Exercise aim – Of the entries below, restate word for word only the section that runs from the line with "[wait] returned: 0, or [ETIMEDOUT]. *)" to the line with "Some (m, f) =>", counting both ends.

── Provided records

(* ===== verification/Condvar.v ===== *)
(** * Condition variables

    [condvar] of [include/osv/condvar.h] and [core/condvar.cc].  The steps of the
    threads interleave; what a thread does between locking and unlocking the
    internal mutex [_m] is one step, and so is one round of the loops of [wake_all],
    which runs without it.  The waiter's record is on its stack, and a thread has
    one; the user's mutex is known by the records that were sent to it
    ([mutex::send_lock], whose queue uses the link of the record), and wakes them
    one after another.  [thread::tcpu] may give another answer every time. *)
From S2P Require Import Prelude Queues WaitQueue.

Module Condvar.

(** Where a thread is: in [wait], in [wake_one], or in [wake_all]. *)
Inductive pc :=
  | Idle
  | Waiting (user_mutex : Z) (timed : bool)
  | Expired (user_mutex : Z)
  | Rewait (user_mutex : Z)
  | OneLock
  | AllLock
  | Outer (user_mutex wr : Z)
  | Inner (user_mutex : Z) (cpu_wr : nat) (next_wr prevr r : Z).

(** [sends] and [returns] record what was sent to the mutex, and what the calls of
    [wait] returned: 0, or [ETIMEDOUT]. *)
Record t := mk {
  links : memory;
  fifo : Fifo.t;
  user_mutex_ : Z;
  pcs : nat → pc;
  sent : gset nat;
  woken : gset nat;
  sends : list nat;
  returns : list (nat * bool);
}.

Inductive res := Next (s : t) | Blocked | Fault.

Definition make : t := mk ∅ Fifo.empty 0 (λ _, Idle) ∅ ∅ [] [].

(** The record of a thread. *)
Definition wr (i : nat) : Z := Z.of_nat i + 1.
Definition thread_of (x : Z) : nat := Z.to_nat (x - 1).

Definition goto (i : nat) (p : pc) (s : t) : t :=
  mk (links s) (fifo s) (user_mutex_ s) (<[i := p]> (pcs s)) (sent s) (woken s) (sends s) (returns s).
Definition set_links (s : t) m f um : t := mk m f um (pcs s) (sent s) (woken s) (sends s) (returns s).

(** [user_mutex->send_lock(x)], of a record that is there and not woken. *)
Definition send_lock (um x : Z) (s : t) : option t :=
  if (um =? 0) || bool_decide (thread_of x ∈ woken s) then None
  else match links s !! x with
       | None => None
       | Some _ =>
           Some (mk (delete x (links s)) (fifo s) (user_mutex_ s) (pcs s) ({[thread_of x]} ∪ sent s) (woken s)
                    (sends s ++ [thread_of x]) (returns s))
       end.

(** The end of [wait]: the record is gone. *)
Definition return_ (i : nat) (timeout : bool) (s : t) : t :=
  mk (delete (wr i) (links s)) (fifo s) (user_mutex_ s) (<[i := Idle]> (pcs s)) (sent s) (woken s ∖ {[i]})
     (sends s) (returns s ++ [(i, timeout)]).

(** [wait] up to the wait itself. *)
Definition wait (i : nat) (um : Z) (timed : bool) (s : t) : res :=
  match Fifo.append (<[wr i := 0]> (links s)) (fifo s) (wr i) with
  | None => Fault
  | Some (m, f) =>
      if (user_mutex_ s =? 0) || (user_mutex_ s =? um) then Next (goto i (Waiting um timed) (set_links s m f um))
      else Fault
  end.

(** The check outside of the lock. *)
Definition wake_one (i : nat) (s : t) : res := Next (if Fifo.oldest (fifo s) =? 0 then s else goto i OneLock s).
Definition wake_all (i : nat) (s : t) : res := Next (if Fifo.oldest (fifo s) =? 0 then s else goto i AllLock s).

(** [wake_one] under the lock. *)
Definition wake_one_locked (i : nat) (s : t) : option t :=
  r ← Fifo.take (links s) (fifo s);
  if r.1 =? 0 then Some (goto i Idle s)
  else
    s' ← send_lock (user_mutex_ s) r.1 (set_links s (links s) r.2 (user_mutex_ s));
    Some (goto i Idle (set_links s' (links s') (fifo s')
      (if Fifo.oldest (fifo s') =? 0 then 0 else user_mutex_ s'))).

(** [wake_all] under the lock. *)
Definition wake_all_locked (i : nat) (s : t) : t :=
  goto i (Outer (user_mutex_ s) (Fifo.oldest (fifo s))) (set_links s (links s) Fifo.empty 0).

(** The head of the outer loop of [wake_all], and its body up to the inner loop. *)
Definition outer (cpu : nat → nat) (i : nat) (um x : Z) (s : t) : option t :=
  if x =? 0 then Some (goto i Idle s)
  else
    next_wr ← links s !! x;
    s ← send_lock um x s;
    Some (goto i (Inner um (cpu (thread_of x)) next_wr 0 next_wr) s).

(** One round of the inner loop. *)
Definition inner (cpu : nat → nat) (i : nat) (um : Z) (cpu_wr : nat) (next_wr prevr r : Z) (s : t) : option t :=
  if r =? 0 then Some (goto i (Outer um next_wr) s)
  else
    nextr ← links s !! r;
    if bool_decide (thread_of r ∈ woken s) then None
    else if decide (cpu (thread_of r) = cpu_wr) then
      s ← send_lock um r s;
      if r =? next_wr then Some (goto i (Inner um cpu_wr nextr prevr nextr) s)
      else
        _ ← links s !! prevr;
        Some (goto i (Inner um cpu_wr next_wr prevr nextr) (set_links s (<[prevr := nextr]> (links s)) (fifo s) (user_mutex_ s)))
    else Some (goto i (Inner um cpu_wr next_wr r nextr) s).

────
── Provided records

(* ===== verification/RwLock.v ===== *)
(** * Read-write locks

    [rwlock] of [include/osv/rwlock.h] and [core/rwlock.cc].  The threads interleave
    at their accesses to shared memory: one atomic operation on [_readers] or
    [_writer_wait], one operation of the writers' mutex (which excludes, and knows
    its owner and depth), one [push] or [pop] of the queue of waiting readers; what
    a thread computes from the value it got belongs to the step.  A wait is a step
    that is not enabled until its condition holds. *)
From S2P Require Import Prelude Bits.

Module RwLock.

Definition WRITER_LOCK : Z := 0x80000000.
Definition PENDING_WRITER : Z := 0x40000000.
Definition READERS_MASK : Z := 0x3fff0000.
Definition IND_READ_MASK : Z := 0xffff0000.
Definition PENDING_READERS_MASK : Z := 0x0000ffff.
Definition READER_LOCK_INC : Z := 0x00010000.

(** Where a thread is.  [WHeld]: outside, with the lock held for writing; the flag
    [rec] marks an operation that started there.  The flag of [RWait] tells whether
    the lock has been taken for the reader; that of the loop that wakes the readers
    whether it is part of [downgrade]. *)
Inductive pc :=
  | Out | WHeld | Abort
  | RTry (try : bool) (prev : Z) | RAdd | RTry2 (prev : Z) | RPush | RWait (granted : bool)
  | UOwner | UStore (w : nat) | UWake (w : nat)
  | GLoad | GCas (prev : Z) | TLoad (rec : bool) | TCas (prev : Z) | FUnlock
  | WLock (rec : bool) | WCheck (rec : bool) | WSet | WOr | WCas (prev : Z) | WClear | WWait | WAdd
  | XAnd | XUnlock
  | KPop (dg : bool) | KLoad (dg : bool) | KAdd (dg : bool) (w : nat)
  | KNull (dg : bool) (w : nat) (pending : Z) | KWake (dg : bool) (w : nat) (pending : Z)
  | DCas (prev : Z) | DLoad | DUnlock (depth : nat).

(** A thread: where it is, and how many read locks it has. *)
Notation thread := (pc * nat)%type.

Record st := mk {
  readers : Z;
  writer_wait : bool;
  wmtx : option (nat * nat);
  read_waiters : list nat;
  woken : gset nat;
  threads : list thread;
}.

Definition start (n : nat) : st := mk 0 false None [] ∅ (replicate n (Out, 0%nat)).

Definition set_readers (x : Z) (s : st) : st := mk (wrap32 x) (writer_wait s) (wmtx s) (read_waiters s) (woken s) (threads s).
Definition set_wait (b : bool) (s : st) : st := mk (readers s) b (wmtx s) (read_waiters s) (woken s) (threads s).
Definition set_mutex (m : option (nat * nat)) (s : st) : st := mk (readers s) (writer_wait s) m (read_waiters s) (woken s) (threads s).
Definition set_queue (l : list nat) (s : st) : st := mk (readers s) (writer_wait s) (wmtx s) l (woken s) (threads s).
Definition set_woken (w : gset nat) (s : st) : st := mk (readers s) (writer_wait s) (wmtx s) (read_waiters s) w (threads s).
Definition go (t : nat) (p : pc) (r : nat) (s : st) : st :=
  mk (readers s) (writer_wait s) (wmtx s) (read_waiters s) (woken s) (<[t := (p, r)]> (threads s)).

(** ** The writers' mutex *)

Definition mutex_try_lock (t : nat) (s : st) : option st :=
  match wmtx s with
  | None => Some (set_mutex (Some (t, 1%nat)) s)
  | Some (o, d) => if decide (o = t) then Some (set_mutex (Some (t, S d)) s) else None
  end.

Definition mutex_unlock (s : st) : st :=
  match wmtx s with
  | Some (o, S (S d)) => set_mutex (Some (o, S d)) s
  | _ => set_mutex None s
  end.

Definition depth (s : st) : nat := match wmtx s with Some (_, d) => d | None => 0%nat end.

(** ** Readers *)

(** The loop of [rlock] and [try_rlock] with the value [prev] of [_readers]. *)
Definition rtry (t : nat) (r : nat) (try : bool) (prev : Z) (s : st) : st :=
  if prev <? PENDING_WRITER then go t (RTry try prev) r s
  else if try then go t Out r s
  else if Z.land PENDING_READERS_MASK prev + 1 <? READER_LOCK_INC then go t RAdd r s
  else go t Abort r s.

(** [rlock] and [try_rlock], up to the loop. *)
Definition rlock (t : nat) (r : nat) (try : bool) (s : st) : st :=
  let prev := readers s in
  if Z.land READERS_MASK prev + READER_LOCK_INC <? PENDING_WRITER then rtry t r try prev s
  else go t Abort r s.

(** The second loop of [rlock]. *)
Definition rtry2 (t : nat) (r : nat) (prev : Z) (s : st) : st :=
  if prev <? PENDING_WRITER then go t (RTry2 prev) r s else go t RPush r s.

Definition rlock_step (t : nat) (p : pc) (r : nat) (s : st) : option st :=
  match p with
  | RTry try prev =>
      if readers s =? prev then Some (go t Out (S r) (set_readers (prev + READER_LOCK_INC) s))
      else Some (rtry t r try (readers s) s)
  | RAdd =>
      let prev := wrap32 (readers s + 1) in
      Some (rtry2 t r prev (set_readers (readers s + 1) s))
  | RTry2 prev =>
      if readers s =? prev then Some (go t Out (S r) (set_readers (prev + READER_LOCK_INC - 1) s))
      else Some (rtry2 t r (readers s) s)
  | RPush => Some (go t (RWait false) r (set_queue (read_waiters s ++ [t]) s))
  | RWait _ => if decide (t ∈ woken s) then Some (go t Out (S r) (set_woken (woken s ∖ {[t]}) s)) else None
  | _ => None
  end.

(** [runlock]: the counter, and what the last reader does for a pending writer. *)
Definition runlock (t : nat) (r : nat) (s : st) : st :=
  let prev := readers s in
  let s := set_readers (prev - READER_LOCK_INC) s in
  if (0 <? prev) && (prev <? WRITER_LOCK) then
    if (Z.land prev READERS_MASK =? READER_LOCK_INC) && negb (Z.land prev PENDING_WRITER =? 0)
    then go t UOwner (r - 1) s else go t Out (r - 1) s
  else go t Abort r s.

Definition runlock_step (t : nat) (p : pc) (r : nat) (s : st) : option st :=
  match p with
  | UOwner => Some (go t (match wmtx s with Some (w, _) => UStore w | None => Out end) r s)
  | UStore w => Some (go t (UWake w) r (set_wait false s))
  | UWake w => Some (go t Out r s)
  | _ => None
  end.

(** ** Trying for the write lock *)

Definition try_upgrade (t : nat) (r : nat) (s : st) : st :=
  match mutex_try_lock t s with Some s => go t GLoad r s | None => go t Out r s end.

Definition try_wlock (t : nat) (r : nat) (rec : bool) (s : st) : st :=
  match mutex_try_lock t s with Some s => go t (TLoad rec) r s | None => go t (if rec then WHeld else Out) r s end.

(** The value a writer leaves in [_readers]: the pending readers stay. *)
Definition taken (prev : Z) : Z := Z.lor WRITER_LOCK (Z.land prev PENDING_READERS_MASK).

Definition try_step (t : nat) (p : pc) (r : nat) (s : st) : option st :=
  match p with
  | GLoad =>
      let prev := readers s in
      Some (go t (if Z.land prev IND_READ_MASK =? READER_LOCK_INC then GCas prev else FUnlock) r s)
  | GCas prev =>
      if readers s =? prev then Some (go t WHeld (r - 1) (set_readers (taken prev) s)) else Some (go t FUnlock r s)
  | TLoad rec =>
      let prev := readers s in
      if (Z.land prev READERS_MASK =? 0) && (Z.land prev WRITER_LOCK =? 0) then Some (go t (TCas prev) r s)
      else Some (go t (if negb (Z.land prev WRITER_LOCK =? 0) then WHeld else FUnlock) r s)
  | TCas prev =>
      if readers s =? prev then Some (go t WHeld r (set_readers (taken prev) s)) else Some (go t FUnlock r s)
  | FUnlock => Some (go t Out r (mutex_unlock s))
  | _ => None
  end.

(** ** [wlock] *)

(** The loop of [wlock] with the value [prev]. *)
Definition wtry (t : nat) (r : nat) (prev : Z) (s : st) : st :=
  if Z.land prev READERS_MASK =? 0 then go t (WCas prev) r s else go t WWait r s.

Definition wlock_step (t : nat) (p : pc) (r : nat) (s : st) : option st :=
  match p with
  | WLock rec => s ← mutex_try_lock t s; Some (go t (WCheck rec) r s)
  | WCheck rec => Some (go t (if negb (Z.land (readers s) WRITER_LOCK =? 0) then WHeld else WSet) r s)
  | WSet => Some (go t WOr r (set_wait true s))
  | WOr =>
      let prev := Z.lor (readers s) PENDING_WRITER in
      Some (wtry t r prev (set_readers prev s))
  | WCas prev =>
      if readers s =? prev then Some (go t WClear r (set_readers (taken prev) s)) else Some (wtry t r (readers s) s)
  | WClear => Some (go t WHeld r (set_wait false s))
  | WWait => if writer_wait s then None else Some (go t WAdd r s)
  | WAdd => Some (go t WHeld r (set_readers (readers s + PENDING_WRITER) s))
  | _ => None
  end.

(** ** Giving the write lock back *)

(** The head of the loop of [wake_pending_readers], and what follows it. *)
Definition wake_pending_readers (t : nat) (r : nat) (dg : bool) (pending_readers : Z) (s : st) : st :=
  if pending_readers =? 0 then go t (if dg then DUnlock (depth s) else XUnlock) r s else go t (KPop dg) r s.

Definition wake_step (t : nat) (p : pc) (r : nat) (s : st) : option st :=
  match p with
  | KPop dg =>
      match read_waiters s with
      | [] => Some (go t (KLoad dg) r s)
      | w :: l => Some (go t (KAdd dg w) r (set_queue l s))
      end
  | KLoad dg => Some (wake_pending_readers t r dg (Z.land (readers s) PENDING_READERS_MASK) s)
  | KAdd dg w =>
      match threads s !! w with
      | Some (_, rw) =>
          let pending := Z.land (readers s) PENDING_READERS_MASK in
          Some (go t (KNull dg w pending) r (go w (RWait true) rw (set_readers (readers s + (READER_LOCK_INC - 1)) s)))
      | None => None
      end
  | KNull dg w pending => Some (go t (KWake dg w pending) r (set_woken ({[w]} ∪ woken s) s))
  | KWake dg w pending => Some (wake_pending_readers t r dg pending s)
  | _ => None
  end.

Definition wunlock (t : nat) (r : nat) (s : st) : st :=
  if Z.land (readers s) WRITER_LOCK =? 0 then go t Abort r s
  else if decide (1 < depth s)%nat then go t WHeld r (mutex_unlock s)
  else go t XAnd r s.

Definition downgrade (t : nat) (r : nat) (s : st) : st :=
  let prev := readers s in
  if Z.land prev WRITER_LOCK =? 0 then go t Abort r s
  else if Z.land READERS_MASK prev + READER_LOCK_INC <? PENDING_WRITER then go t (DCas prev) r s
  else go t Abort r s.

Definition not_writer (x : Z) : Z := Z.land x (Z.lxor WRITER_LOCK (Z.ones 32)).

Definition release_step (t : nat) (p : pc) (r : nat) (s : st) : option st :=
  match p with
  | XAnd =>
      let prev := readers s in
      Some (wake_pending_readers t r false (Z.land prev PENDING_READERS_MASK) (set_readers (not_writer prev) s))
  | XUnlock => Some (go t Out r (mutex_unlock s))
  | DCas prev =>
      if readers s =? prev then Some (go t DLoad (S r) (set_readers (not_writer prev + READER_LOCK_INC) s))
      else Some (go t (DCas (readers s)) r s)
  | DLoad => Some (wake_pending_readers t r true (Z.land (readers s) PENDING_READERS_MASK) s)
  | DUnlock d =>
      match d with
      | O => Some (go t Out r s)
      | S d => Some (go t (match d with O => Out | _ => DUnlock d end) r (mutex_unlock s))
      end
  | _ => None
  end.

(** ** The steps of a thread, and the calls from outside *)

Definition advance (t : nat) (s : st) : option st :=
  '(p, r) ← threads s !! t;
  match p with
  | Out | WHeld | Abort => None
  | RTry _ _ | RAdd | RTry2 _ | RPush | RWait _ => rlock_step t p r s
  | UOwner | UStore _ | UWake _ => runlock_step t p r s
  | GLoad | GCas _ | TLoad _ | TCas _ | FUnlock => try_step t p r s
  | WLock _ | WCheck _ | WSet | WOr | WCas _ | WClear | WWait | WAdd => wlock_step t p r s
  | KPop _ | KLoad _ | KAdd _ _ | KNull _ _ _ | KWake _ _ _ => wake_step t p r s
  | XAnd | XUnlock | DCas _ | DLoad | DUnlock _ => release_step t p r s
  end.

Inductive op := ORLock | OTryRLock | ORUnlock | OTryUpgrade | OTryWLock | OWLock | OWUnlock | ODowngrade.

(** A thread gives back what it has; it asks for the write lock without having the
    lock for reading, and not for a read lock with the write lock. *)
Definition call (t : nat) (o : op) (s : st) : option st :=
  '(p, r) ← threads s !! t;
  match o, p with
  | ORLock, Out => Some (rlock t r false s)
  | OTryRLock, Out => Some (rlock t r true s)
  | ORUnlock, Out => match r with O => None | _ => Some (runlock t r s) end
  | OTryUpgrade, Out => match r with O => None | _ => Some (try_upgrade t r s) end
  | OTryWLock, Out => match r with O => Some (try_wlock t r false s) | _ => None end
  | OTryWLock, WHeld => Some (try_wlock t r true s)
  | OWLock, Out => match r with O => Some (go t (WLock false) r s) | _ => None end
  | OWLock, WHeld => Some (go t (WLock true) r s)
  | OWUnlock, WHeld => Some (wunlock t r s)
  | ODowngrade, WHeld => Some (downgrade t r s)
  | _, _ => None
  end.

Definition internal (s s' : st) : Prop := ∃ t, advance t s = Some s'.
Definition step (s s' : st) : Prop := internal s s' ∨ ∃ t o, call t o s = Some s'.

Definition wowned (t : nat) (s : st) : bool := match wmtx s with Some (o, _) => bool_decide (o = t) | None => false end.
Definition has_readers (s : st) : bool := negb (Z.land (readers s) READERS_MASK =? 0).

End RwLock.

────
── Provided records

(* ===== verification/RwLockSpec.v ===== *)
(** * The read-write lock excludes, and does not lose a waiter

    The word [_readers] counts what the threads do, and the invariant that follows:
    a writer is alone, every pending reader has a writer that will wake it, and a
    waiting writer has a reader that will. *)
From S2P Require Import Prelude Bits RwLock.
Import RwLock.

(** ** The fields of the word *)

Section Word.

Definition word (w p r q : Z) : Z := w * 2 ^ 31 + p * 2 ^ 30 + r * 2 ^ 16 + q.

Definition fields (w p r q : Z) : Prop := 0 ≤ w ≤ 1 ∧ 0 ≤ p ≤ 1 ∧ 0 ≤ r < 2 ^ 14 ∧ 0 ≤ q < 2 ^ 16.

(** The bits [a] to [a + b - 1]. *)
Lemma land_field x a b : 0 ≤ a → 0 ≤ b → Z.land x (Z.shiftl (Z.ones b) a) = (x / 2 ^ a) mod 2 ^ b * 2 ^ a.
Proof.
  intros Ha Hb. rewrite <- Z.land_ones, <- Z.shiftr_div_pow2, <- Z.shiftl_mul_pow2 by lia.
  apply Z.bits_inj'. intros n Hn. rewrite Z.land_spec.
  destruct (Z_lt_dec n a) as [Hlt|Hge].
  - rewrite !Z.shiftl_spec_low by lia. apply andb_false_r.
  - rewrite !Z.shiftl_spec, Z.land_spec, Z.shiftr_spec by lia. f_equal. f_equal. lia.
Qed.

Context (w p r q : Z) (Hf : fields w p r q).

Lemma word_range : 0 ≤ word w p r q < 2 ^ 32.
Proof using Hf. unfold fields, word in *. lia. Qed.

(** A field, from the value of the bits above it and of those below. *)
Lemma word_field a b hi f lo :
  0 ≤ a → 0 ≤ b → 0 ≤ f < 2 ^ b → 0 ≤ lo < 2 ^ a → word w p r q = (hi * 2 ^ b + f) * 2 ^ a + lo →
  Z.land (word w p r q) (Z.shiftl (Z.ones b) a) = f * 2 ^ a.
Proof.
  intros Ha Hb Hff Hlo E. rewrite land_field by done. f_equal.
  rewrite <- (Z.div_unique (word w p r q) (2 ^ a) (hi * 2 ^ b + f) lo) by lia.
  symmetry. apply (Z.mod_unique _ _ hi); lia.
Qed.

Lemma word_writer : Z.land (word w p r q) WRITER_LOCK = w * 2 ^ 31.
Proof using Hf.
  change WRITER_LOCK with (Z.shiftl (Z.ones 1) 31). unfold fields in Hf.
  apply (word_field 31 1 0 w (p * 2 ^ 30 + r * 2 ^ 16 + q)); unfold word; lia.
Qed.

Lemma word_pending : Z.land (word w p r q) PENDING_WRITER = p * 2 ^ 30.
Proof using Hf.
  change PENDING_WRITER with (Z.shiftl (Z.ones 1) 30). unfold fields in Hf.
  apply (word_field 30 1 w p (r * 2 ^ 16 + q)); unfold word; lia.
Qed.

────

Your response –
    [wait] returned: 0, or [ETIMEDOUT]. *)
Record t := mk {
  links : memory;
  fifo : Fifo.t;
  user_mutex_ : Z;
  pcs : nat → pc;
  sent : gset nat;
  woken : gset nat;
  sends : list nat;
  returns : list (nat * bool);
}.

Inductive res := Next (s : t) | Blocked | Fault.

Definition make : t := mk ∅ Fifo.empty 0 (λ _, Idle) ∅ ∅ [] [].

(** The record of a thread. *)
Definition wr (i : nat) : Z := Z.of_nat i + 1.
Definition thread_of (x : Z) : nat := Z.to_nat (x - 1).

Definition goto (i : nat) (p : pc) (s : t) : t :=
  mk (links s) (fifo s) (user_mutex_ s) (<[i := p]> (pcs s)) (sent s) (woken s) (sends s) (returns s).
Definition set_links (s : t) m f um : t := mk m f um (pcs s) (sent s) (woken s) (sends s) (returns s).

(** [user_mutex->send_lock(x)], of a record that is there and not woken. *)
Definition send_lock (um x : Z) (s : t) : option t :=
  if (um =? 0) || bool_decide (thread_of x ∈ woken s) then None
  else match links s !! x with
       | None => None
       | Some _ =>
           Some (mk (delete x (links s)) (fifo s) (user_mutex_ s) (pcs s) ({[thread_of x]} ∪ sent s) (woken s)
                    (sends s ++ [thread_of x]) (returns s))
       end.

(** The end of [wait]: the record is gone. *)
Definition return_ (i : nat) (timeout : bool) (s : t) : t :=
  mk (delete (wr i) (links s)) (fifo s) (user_mutex_ s) (<[i := Idle]> (pcs s)) (sent s) (woken s ∖ {[i]})
     (sends s) (returns s ++ [(i, timeout)]).

(** [wait] up to the wait itself. *)
Definition wait (i : nat) (um : Z) (timed : bool) (s : t) : res :=
  match Fifo.append (<[wr i := 0]> (links s)) (fifo s) (wr i) with
  | None => Fault
  | Some (m, f) =>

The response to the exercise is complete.